FIG. 5: Multi‐omics reveals widespread modulation of lipid metabolism in liver proliferation and cancer. Gene expression and metabolic fluxes were examined for pathways involved in β‐oxidation (A), de novo lipogenesis (B), and synthesis of PC by the Kennedy pathway (C). For lipid catabolism, genes of interest included fatty acid activation (Acsl family), carnitine shuttle (Cpt2), mitochondrial (Acad family) and peroxisomal (Acox family) β‐oxidation, and ketogenesis (acetoacetyl‐CoA synthetase [Aacs]). Acetyl‐CoA from β‐oxidation can enter the TCA cycle, which generates citrate for lipid synthesis. Fatty acids are synthesised by de novo lipogenesis (Acly, Acaca, Fasn) and subsequently elongated (Elovl6) and desaturated (Scd). They can then be esterified into complex lipids, such as PC by the Land’s cycle (Lpcat). PC is also formed de novo by the Kennedy pathway (Chka, Pcyt1, Chpt1). Dietary lipids (hydrolysis of TAGs by Lpl) and SM (breakdown by Smdp3) can also feed into the Kennedy pathway. Finally, PE can be converted to PC by Pemt. Predicted metabolic flux for the PH model is indicated by color of the enzyme names (red, up‐regulated; blue, down‐regulated) (A). Individual gene expression log2 fold changes after PH (n = 5), CCl4 treatment (n = 3), and in DEN/HFD (n = 4) tumors are shown in adjacent heatmaps. ***P < 0.001, **P < 0.01, *P < 0.05, adjusted for false discovery using Benjamin‐Hochberg approach. Legend for heatmap shown at bottom. Supporting File S4 and Supporting Table S3 have further details on the metabolic flux analysis. Abbreviations: Chpt1, choline phosphotransferase 1; Cs, citrate synthase; DAG, diacylglycerol; Fasn, fatty acid synthase; FC, fold change; Hk, hexokinase; Mdh, malate dehydrogenase; Ogdh, α‐ketoglutarate dehydrogenase; Pcyt1, phosphate cytidylyltransferase 1, choline, alpha; Pdh, pyruvate dehydrogenase; Pfk, phosphofructokinase; Smpd3, SM phosphodiesterase 3.
Starting with catabolic pathways, and in agreement with the pathway analysis featuring suppressed PPARα activity (Fig. 1B), there was an overall trend across the three groups for decreased expression of genes and reduced metabolic flux for mitochondrial (acyl‐coenzyme A [CoA] dehydrogenase short chain [Acads], Acadsb, carnitine palmitoyltransferase 2 [Cpt2]) and peroxisomal β‐oxidation (Acox1, Acox3) pathways (Fig. 5A; Supporting Table S3).

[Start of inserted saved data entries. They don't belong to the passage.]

(** ** The object a tween animates *)

(** C7, as the code has it.  A call of [tween] that is accepted animates the
    [from] object of the caller itself: [current] is that object, and the
    interpolation step writes into it and into no other object.  What is
    captured at the start is [originalState], a new object with the properties
    [from] has then, which the interpolation step never writes.  Without
    [from], [current] is a new empty object. *)
Theorem tween_animates_from_itself (now : Z) (args : TweenArgs) (w : World) :
  State.isAnimating (_state (self w)) = false ->
  (forall from, args_from args = Some from -> from < next_loc w) ->
  exists params current h,
    (tween call now args w).1 = Some tweenController
    ∧ get (tween call now args w).2 = Some current
    ∧ _tweenParams (self (tween call now args w).2) = Some params
    ∧ match args_from args with
      | Some from => current = from
      | None => next_loc w < current ∧ get_obj h current = ∅
      end
    ∧ next_loc w < TweenParams.originalState params
    ∧ TweenParams.originalState params ≠ current
    ∧ get_obj h (TweenParams.originalState params) = get_obj h current
    ∧ (forall l, l < next_loc w -> get_obj h l = get_obj (store w) l)
    ∧ store (tween call now args w).2
      = run_filters call "tweenCreated"
          [current; TweenParams.originalState params; TweenParams.to params] (filter w) h
    ∧ (forall currentTime h' l,
         l ≠ current ->
         get_obj (tweenProps currentTime (TweenParams.timestamp params)
                    (TweenParams.duration params) (TweenParams.easingFunc params)
                    (TweenParams.originalState params) (TweenParams.to params) current h') l
         = get_obj h' l).
Proof.
  intros Ha Hfrom.
  destruct (tween_started now args w Ha)
    as (params & current & h & Hr & Hs & _ & _ & _ & Ho & Hc & Hsnap & Hold & Hst).
  exists params, current, h. unfold get. rewrite Hs. simpl.
  repeat split; try assumption.
  - destruct (args_from args) as [from|]; [exact Hc|]. destruct Hc as (? & _ & ?). auto.
  - destruct (args_from args) as [from|] eqn:Hargs.
    + subst current. specialize (Hfrom from eq_refl). lia.
    + destruct Hc as (_ & Hne & _). auto.
  - intros currentTime h' l Hl. apply tweenProps_elsewhere. exact Hl.
Qed.

End Lifecycle.

(** * The sample run *)

Lemma tween_rejected_while_animating_witness :
  tween no_calls 5 sample_args sample_started = (None, sample_started).
Proof.
  apply (tween_rejected_while_animating no_calls 5 sample_args sample_started).
  vm_compute. reflexivity.
Defined.

Lemma stop_leaves_instance_animating_witness :
  sample_ticked = Some sample_ticked_world
  ∧ stop no_calls false sample_ticked_world = Some sample_stopped_world
  ∧ State.isAnimating (_state (self sample_stopped_world)) = true
  ∧ tweens no_calls [(300%Z, sample_args); (400%Z, hooked_args)] sample_stopped_world
    = ([None; None], sample_stopped_world)
  ∧ pending sample_stopped_world = [].
Proof.
  destruct (stop_leaves_instance_animating no_calls sample_ticked_world sample_stopped_world)
    as (Ha & Ht & Hp); [by_evaluation | by_evaluation |].
  split; [by_evaluation|]. split; [by_evaluation|].
  split; [exact Ha|]. split.
  - apply (Ht [(300%Z, sample_args); (400%Z, hooked_args)]).
  - apply (Hp 2 NonFinite); by_evaluation.
Defined.

Lemma reschedule_delay_not_from_fps_witness :
  (exists w', timeoutHandler no_calls 100 sample_started = Some w'
              ∧ pending w' = [(1, Fin (1000 # 30)); (2, NonFinite)])
  ∧ (exists w', resume sample_started = Some w'
                ∧ pending w' = [(1, Fin (1000 # 30)); (2, NonFinite)])
  ∧ pending sample_started = [(1, Fin (1000 # 30))].
Proof.
  destruct (reschedule_delay_not_from_fps no_calls 100 sample_started) as (Htick & Hres & _).
  { apply reach_tween, reach_init. }
  destruct (reschedule_delay_not_from_fps no_calls 0 sample_world) as (_ & _ & Htween).
  { apply reach_init. }
  split; [|split].
  - apply (Htick sample_params sample_from); vm_compute; reflexivity.
  - apply (Hres sample_params). vm_compute. reflexivity.
  - apply (Htween sample_args). vm_compute. reflexivity.
Defined.

Lemma tween_animates_from_itself_witness :
  exists params,
    get sample_started = Some sample_from
    ∧ _tweenParams (self sample_started) = Some params
    ∧ TweenParams.originalState params ≠ sample_from.
Proof.
  destruct (tween_animates_from_itself no_calls 0 sample_args sample_world)
    as (params & current & h & _ & Hget & Hp & Hc & _ & Hne & _).
  - vm_compute. reflexivity.
  - intros from [= <-]. vm_compute. lia.
  - simpl in Hc. subst current. exists params. repeat split; assumption.
Defined.

(** C7 as stated fails: [current] is [from], and the first tick has changed
    the caller's [from] object from [{x: 0}] to [{x: 10}]. *)
Lemma tick_changes_from_object :
  exists w,
    sample_ticked = Some w
    ∧ get w = Some sample_from
    ∧ get_prop (store sample_world) sample_from "x" = Some (Fin 0)
    ∧ get_prop (store w) sample_from "x" ≠ get_prop (store sample_world) sample_from "x".
Proof.
  eexists. split; [vm_compute; reflexivity|].
  split; [vm_compute; reflexivity|].
  split; [vm_compute; reflexivity|].
  vm_compute. discriminate.
Qed.

(** C1.  The sample run, paused at 200 ms and resumed 500 ms later: [resume]
    moves the start of the run to the time of the pause, so the 500 ms spent
    paused count as animation and the 200 ms animated before the pause are
    lost.  The tick at 700 ms puts [x] at 50 (20 after 200 ms of animation),
    the one at 1199 ms at 99.9, and the one at 1200 ms ends the run at 100:
    300 ms before the 1500 ms of a pause that is transparent. *)
Theorem pause_resume_restarts_at_pause_time :
  has_value sample_ticked sample_from "x" 10
  ∧ has_value sample_resumed sample_from "x" 50
  ∧ has_value sample_late sample_from "x" 99.9
  ∧ animating sample_late = Some true
  ∧ has_value sample_done sample_from "x" 100
  ∧ animating sample_done = Some false
  ∧ timers sample_done = Some [].
Proof. split_all; by_evaluation. Qed.

(** C5.  [stop ()] called before the first tick cancels nothing: [tween]
    has set [loopId] to 0 and has not recorded the timer it scheduled, so the
    tick stays pending; when the host runs it the tween goes on, [x] moves
    from 0 to 10 and the next tick is scheduled. *)
Theorem stop_before_first_tick_cancels_nothing :
  timers (Some sample_started) = Some [(1, Fin (1000 # 30))]
  ∧ timers sample_stopped_early = Some [(1, Fin (1000 # 30))]
  ∧ has_value sample_stopped_early sample_from "x" 0
  ∧ has_value sample_early_tick sample_from "x" 10
  ∧ animating sample_early_tick = Some true
  ∧ timers sample_early_tick = Some [(2, NonFinite)].
Proof. split_all; by_evaluation. Qed.

(** * More of the engine *)

(** ** [simpleCopy] and [each] *)

Lemma simpleCopy_source (targetObj srcObj : loc) (h : heap) :
  get_obj (simpleCopy targetObj srcObj h) srcObj = get_obj h srcObj.
Proof.
  destruct (decide (srcObj = targetObj)) as [->|Hne].
  - apply get_obj_ext. intros k. rewrite simpleCopy_lookup.
    destruct (get_prop h targetObj k); reflexivity.
  - apply simpleCopy_elsewhere. exact Hne.
Qed.

(** X1. [simpleCopy (targetObj, srcObj)] gives the target every property of
    the source, with the source's value, and keeps the properties only the
    target has; the source and every other object are as they were, also when
    the target and the source are one object. *)
Theorem simpleCopy_copies (targetObj srcObj : loc) (h : heap) :
  (forall prop,
     get_prop (simpleCopy targetObj srcObj h) targetObj prop
     = match get_prop h srcObj prop with
       | Some v => Some v
       | None => get_prop h targetObj prop
       end)
  ∧ get_obj (simpleCopy targetObj srcObj h) srcObj = get_obj h srcObj
  ∧ (forall l, l ≠ targetObj -> get_obj (simpleCopy targetObj srcObj h) l = get_obj h l).
Proof.
  split; [|split].
  - intros prop. apply simpleCopy_lookup.
  - apply simpleCopy_source.
  - intros l Hl. apply simpleCopy_elsewhere. exact Hl.
Qed.

Lemma simpleCopy_copies_witness :
  get_prop (simpleCopy partial_from partial_to partial_store) partial_from "y" = Some (Fin 5)
  ∧ get_prop (simpleCopy partial_from partial_to partial_store) partial_from "z" = Some (Fin 7)
  ∧ get_obj (simpleCopy partial_from partial_to partial_store) partial_to
    = get_obj partial_store partial_to.
Proof.
  destruct (simpleCopy_copies partial_from partial_to partial_store) as (Hl & Hs & He).
  split; [rewrite Hl; by_evaluation|]. split; [rewrite Hl; by_evaluation|].
  apply He. discriminate.
Defined.

(** X2. Copying the same source into the same target a second time changes
    no object. *)
Theorem simpleCopy_idempotent (targetObj srcObj : loc) (h : heap) (l : loc) :
  get_obj (simpleCopy targetObj srcObj (simpleCopy targetObj srcObj h)) l
  = get_obj (simpleCopy targetObj srcObj h) l.
Proof.
  destruct (decide (l = targetObj)) as [->|Hne].
  - apply get_obj_ext. intros k. rewrite simpleCopy_lookup.
    change (get_prop (simpleCopy targetObj srcObj h) srcObj k)
      with (get_obj (simpleCopy targetObj srcObj h) srcObj !! k).
    rewrite simpleCopy_source.
    change (get_obj h srcObj !! k) with (get_prop h srcObj k).
    destruct (get_prop h srcObj k) as [v|] eqn:Hs; [|reflexivity].
    rewrite simpleCopy_lookup, Hs. reflexivity.
  - apply simpleCopy_elsewhere. exact Hne.
Qed.

(** ** Linear tweens on objects *)

(** X3. Under exact arithmetic (numbers as rationals, no rounding): one
    interpolation step with the [linear] formula, on a property
    that [current], [to] and [originalState] hold as finite numbers [v], [t]
    and [b], with a duration [d] that is not zero: the property becomes
    [(t - b) * elapsed / d + b], which is [b] when no time has elapsed and [t]
    when the whole duration has. *)
Theorem tweenProps_linear (currentTime timestamp : Z) (duration : Q)
    (originalState to current : loc) (h : heap) (prop : string) (v : num) (t b : Q) :
  get_prop h current prop = Some v ->
  get_prop h to prop = Some (Fin t) ->
  get_prop h originalState prop = Some (Fin b) ->
  ¬ (duration == 0)%Q ->
  exists x,
    get_prop (tweenProps currentTime timestamp duration linear originalState to current h)
             current prop = Some (Fin x)
    ∧ (x == (t - b) * inject_Z (currentTime - timestamp) / duration + b)%Q
    ∧ (currentTime = timestamp -> (x == b)%Q)
    ∧ ((inject_Z (currentTime - timestamp) == duration)%Q -> (x == t)%Q).
Proof.
  intros Hc Ht Hb Hd.
  assert (Hz : Qeq_bool duration 0 = false).
  { destruct (Qeq_bool duration 0) eqn:E; [|reflexivity].
    apply Qeq_bool_iff in E. contradiction. }
  exists ((t - b) * inject_Z (currentTime - timestamp) / duration + b)%Q.
  split; [|split; [reflexivity|split]].
  - rewrite tweenProps_lookup. unfold interpolated_value. rewrite Hc, Ht, Hb.
    unfold linear. simpl. rewrite Hz. reflexivity.
  - intros ->. rewrite Z.sub_diag. change (inject_Z 0) with 0%Q. field. exact Hd.
  - intros He. rewrite He. field. exact Hd.
Qed.

Lemma tweenProps_linear_witness :
  exists x,
    get_prop (tweenProps 250 0 1000 linear 3 partial_to partial_from
                (<[3 := {[ "x" := Fin 0 ]}]> partial_store)) partial_from "x" = Some (Fin x)
    ∧ (x == (10 - 0) * inject_Z (250 - 0) / 1000 + 0)%Q.
Proof.
  destruct (tweenProps_linear 250 0 1000 3 partial_to partial_from
              (<[3 := {[ "x" := Fin 0 ]}]> partial_store) "x" (Fin 0) 10 0)
    as (x & Hx & He & _); [by_evaluation | by_evaluation | by_evaluation | discriminate |].
  exists x. split; assumption.
Defined.

(** X4. A property that [current] and [to] have and [originalState] has
    not (one added to the object after the tween started) becomes not-a-number
    at the next linear interpolation step. *)
Theorem tweenProps_linear_missing_original (currentTime timestamp : Z) (duration : Q)
    (originalState to current : loc) (h : heap) (prop : string) (v t : num) :
  get_prop h current prop = Some v ->
  get_prop h to prop = Some t ->
  get_prop h originalState prop = None ->
  get_prop (tweenProps currentTime timestamp duration linear originalState to current h)
           current prop = Some NonFinite.
Proof.
  intros Hc Ht Hb. rewrite tweenProps_lookup. unfold interpolated_value.
  rewrite Hc, Ht, Hb. unfold linear. destruct t; reflexivity.
Qed.
(** * PAC time predicates: [timeRange] and [weekdayRange]

    A shallow embedding of [src/timeRange.ts] and [src/weekdayRange.ts]
    and the proofs of their documented behaviour.

    The two functions are JavaScript: they receive primitive values,
    coerce them, read the wall clock through [new Date()], and
    [timeRange] edits a private copy of its [arguments] object in place.
    The embedding keeps that shape:

    - JavaScript primitives are the type [value]; numbers are the
      integer-valued doubles, the infinities and [NaN], and [*] and [+]
      round as double precision does (the two functions only ever
      compute with integers);
    - the built-ins the code calls ([parseInt], [===], [indexOf], the
      [Date] getters, [slice], [pop], [push], [map]) follow ECMA-262;
    - arrays live in a heap of locations, and every function body is a
      computation in a state-and-failure monad over a [World] made of the
      clock reading and the heap. *)

From Stdlib Require Import ZArith Lia Bool Ascii String.
From Stdlib Require Import DecimalString DecimalPos.
From stdpp Require Import base option list strings gmap.

Open Scope Z_scope.

(** ** Numbers *)

(** A JavaScript number, as far as these functions can tell one from
    another. They only ever hold arithmetic on integers, so a number is
    here an integer-valued double, an infinity or the not-a-number
    sentinel; the two zeros, which [<=], [<], [===], [*] and [+] on
    integers never tell apart, are the one [Int 0]. [Int z] is meant for
    the [z] that are doubles: [Num.round] gives the double next to any
    integer, and every number a run produces comes out of it. *)
Inductive number : Type :=
  | NaN : number
  | Int (z : Z) : number
  | PosInf : number
  | NegInf : number.

Coercion Int : Z >-> number.

Declare Scope num_scope.
Delimit Scope num_scope with num.
Bind Scope num_scope with number.

Module Num.

(** The largest finite double. *)
Definition double_max : Z := (2 ^ 53 - 1) * 2 ^ 971.

(** The double nearest to the natural number [n], ties to the even
    significand, before overflow is looked at: the 53 leading bits of
    [n], rounded on the bits that follow. *)
Definition round_nat (n : Z) : Z :=
  let e := Z.log2 n - 52 in
  if e <=? 0 then n
  else
    let q := n / 2 ^ e in
    let r := n mod 2 ^ e in
    let half := 2 ^ (e - 1) in
    if (half <? r) || ((r =? half) && Z.odd q) then (q + 1) * 2 ^ e
    else q * 2 ^ e.

(** The Number value of the integer [z] (round to nearest, ties to
    even; an infinity past the largest double). *)
Definition round (z : Z) : number :=
  let m := round_nat (Z.abs z) in
  if double_max <? m then (if z <? 0 then NegInf else PosInf)
  else Int (Z.sgn z * m).

(** The number a value of type [number] stands for. *)
Definition normal (a : number) : number :=
  match a with
  | Int z => round z
  | _ => a
  end.

(** [a + b] *)
Definition add (a b : number) : number :=
  match a, b with
  | NaN, _ | _, NaN => NaN
  | Int x, Int y => round (x + y)
  | PosInf, NegInf | NegInf, PosInf => NaN
  | PosInf, _ | _, PosInf => PosInf
  | NegInf, _ | _, NegInf => NegInf
  end.

(** [a * b] *)
Definition mul (a b : number) : number :=
  match a, b with
  | NaN, _ | _, NaN => NaN
  | Int x, Int y => round (x * y)
  | Int x, PosInf | PosInf, Int x =>
      if x =? 0 then NaN else if 0 <? x then PosInf else NegInf
  | Int x, NegInf | NegInf, Int x =>
      if x =? 0 then NaN else if 0 <? x then NegInf else PosInf
  | PosInf, PosInf | NegInf, NegInf => PosInf
  | PosInf, NegInf | NegInf, PosInf => NegInf
  end.

(** [a <= b]: false as soon as one side is [NaN]. *)
Definition le (a b : number) : bool :=
  match a, b with
  | NaN, _ | _, NaN => false
  | Int x, Int y => x <=? y
  | NegInf, _ | _, PosInf => true
  | _, _ => false
  end.

(** [a < b]: false as soon as one side is [NaN]. *)
Definition lt (a b : number) : bool :=
  match a, b with
  | NaN, _ | _, NaN => false
  | Int x, Int y => x <? y
  | NegInf, NegInf | PosInf, PosInf => false
  | NegInf, _ | _, PosInf => true
  | _, _ => false
  end.

(** [a === b] on two numbers: [NaN] equals nothing, itself included. *)
Definition eq (a b : number) : bool :=
  match a, b with
  | Int x, Int y => x =? y
  | PosInf, PosInf | NegInf, NegInf => true
  | _, _ => false
  end.

End Num.

Infix "+" := Num.add : num_scope.
Infix "*" := Num.mul : num_scope.
Infix "<=" := Num.le : num_scope.
Infix "<" := Num.lt : num_scope.
Infix "===" := Num.eq (at level 70, no associativity) : num_scope.

(** ** Values *)

(** The primitives a PAC script can pass: the parameters are documented
    as strings, scripts also pass number literals, and a parameter that
    is left out reads as [undefined]. A string is its UTF-8 text. A
    number argument [VNum (Int z)] is the literal [z], whose Number
    value is [Num.round z]. *)
Inductive value : Type :=
  | VUndefined : value
  | VNull : value
  | VBool (b : bool) : value
  | VNum (n : number) : value
  | VStr (s : string) : value.

(** Strict equality [a === b] of two values: same type and same content,
    no coercion. *)
Definition strict_eq (a b : value) : bool :=
  match a, b with
  | VUndefined, VUndefined => true
  | VNull, VNull => true
  | VBool x, VBool y => Bool.eqb x y
  | VNum x, VNum y => (Num.normal x === Num.normal y)%num
  | VStr s, VStr t => String.eqb s t
  | _, _ => false
  end.

(** ** [ToString] and [parseInt] (ECMA-262 7.1.17, 6.1.6.1.20 and
    19.2.5) *)

(** Decimal digits of an integer, with a leading [-] when negative. *)
Definition Z_to_string (z : Z) : string :=
  NilZero.string_of_int (Z.to_int z).

(** The integer with the fewest significant digits whose Number value is
    the positive double [x], looked for among the multiples of [10^p],
    then of [10^(p-1)], down to [x] itself. Among the multiples of one
    power only the two around [x] can be nearest; when both round to
    [x] the nearer one is taken, the one with the even digits when they
    are as near. *)
Fixpoint shortest (x : Z) (p : nat) : Z :=
  match p with
  | O => x
  | S p' =>
      let u := 10 ^ Z.of_nat p in
      let lo := x / u * u in
      let hi := lo + u in
      let ok_lo := (Num.round lo === Int x)%num in
      let ok_hi := (Num.round hi === Int x)%num in
      if ok_lo && ok_hi then
        if x - lo <? hi - x then lo
        else if hi - x <? x - lo then hi
        else if Z.even (x / u) then lo else hi
      else if ok_lo then lo
      else if ok_hi then hi
      else shortest x p'
  end.

(** [s] without the zeros it ends with. *)
Fixpoint strip_zeros (s : string) : string :=
  match s with
  | String c s' =>
      let r := strip_zeros s' in
      if Ascii.eqb c "0" && String.eqb r "" then "" else String c r
  | EmptyString => EmptyString
  end.

(** [d.ddde+n], or [de+n] for one digit, from the decimal digits of an
    integer. *)
Definition exponent_form (digits : string) : string :=
  match strip_zeros digits with
  | String d EmptyString =>
      String d ("e+" ++ Z_to_string (Z.of_nat (String.length digits) - 1))
  | String d rest =>
      String d
        ("." ++ rest ++ "e+"
         ++ Z_to_string (Z.of_nat (String.length digits) - 1))
  | EmptyString => digits
  end.

(** [Number::toString] in radix 10 of a positive integer-valued double:
    the shortest digits that read back as [x], written out in full below
    [10^21] and in exponent form from there on. *)
Definition Number_toString (x : Z) : string :=
  let c := shortest x (String.length (Z_to_string x) - 1) in
  if c <? 10 ^ 21 then Z_to_string c
  else exponent_form (Z_to_string c).

Definition ToString (v : value) : string :=
  match v with
  | VUndefined => "undefined"
  | VNull => "null"
  | VBool true => "true"
  | VBool false => "false"
  | VNum n =>
      match Num.normal n with
      | NaN => "NaN"
      | PosInf => "Infinity"
      | NegInf => "-Infinity"
      | Int 0 => "0"
      | Int (Z.pos p) => Number_toString (Z.pos p)
      | Int (Z.neg p) => String "-" (Number_toString (Z.pos p))
      end
  | VStr s => s
  end.

(** White space and line terminators (ECMA-262 12.2 and 12.3), as the
    bytes of their UTF-8 text: one byte for TAB, LF, VT, FF, CR and
    SP, two for U+00A0, three for U+1680, U+2000 to U+200A, U+2028,
    U+2029, U+202F, U+205F, U+3000 and U+FEFF. *)
Definition white_space1 (c : ascii) : bool :=
  let a := Z.of_nat (nat_of_ascii c) in
  ((9 <=? a) && (a <=? 13)) || (a =? 32).

Definition white_space2 (c1 c2 : ascii) : bool :=
  let a := Z.of_nat (nat_of_ascii c1) in
  let b := Z.of_nat (nat_of_ascii c2) in
  (a =? 194) && (b =? 160).

Definition white_space3 (c1 c2 c3 : ascii) : bool :=
  let a := Z.of_nat (nat_of_ascii c1) in
  let b := Z.of_nat (nat_of_ascii c2) in
  let c := Z.of_nat (nat_of_ascii c3) in
  ((a =? 225) && (b =? 154) && (c =? 128))
  || ((a =? 226) && (b =? 128)
      && (((128 <=? c) && (c <=? 138)) || (c =? 168) || (c =? 169)
          || (c =? 175)))
  || ((a =? 226) && (b =? 129) && (c =? 159))
  || ((a =? 227) && (b =? 128) && (c =? 128))
  || ((a =? 239) && (b =? 187) && (c =? 191)).

Fixpoint TrimStart (s : string) : string :=
  match s with
  | String c1 s1 =>
      if white_space1 c1 then TrimStart s1
      else
        match s1 with
        | String c2 s2 =>
            if white_space2 c1 c2 then TrimStart s2
            else
              match s2 with
              | String c3 s3 =>
                  if white_space3 c1 c2 c3 then TrimStart s3 else s
              | EmptyString => s
              end
        | EmptyString => s
        end
  | EmptyString => EmptyString
  end.

(** The value of [c] as a digit: [0-9], then [a-z] or [A-Z] for 10 to
    35. *)
Definition digit_of_ascii (c : ascii) : option Z :=
  let n := Z.of_nat (nat_of_ascii c) in
  if (48 <=? n) && (n <=? 57) then Some (n - 48)
  else if (97 <=? n) && (n <=? 122) then Some (n - 87)
  else if (65 <=? n) && (n <=? 90) then Some (n - 55)
  else None.

(** The digit [c] stands for in radix [R], if it is one. *)
Definition radix_digit (R : Z) (c : ascii) : option Z :=
  match digit_of_ascii c with
  | Some d => if d <? R then Some d else None
  | None => None
  end.

(** Reads the longest prefix of [s] made of radix-[R] digits. [acc] is
    the value of the digits read so far, [None] before the first one. *)
Fixpoint parse_digits (R : Z) (s : string) (acc : option Z) : option Z :=
  match s with
  | String c s' =>
      match radix_digit R c with
      | Some d => parse_digits R s' (Some (R * default 0 acc + d))
      | None => acc
      end
  | EmptyString => acc
  end.

(** Splits a leading sign off: [(-1, rest)] after [-], [(1, rest)]
    otherwise, [+] being dropped too. *)
Definition strip_sign (s : string) : Z * string :=
  match s with
  | String "-" s' => (-1, s')
  | String "+" s' => (1, s')
  | _ => (1, s)
  end.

Activation of free fatty acid (FFA) to fatty acyl‐CoA prior to oxidation is carried out by the long chain acyl‐CoA synthetases (ACSL). While expression of Acsl1 was consistently decreased across the groups, that of Acsl4 and Acsl5 were consistently increased. Though not exclusive, these three enzymes have been shown to have substrate preference for MUFAs, PUFAs, and saturated fatty acids (SFAs), respectively.(27,28) It is therefore tempting to speculate that during times of rapid proliferation, while β‐oxidation is reduced overall, PUFAs and/or SFAs are oxidized in preference to MUFAs.
Turning to anabolic pathways (Fig. 5B), we found increased gene expression and/or metabolic flux for lipogenic genes (e.g., acetyl‐CoA carboxylase alpha [Acaca], adenosine triphosphate citrate lyase [Acly]), and the elongation (ELOVL fatty acid elongase 6 [Elovl6]) and desaturation (stearoyl‐CoA desaturase 1/2 [Scd1/2]) of palmitic acid, FFA(16:0), to FFA(18:1), particularly in the PH and DEN/HFD models. Fatty acids can then be incorporated into PC through the Land's cycle (lysophosphatidylcholine acyltransferase [Lpcat]). Metabolic fluxes suggest that the Land's cycle is working toward the synthesis of phospholipids (Supporting Table S3).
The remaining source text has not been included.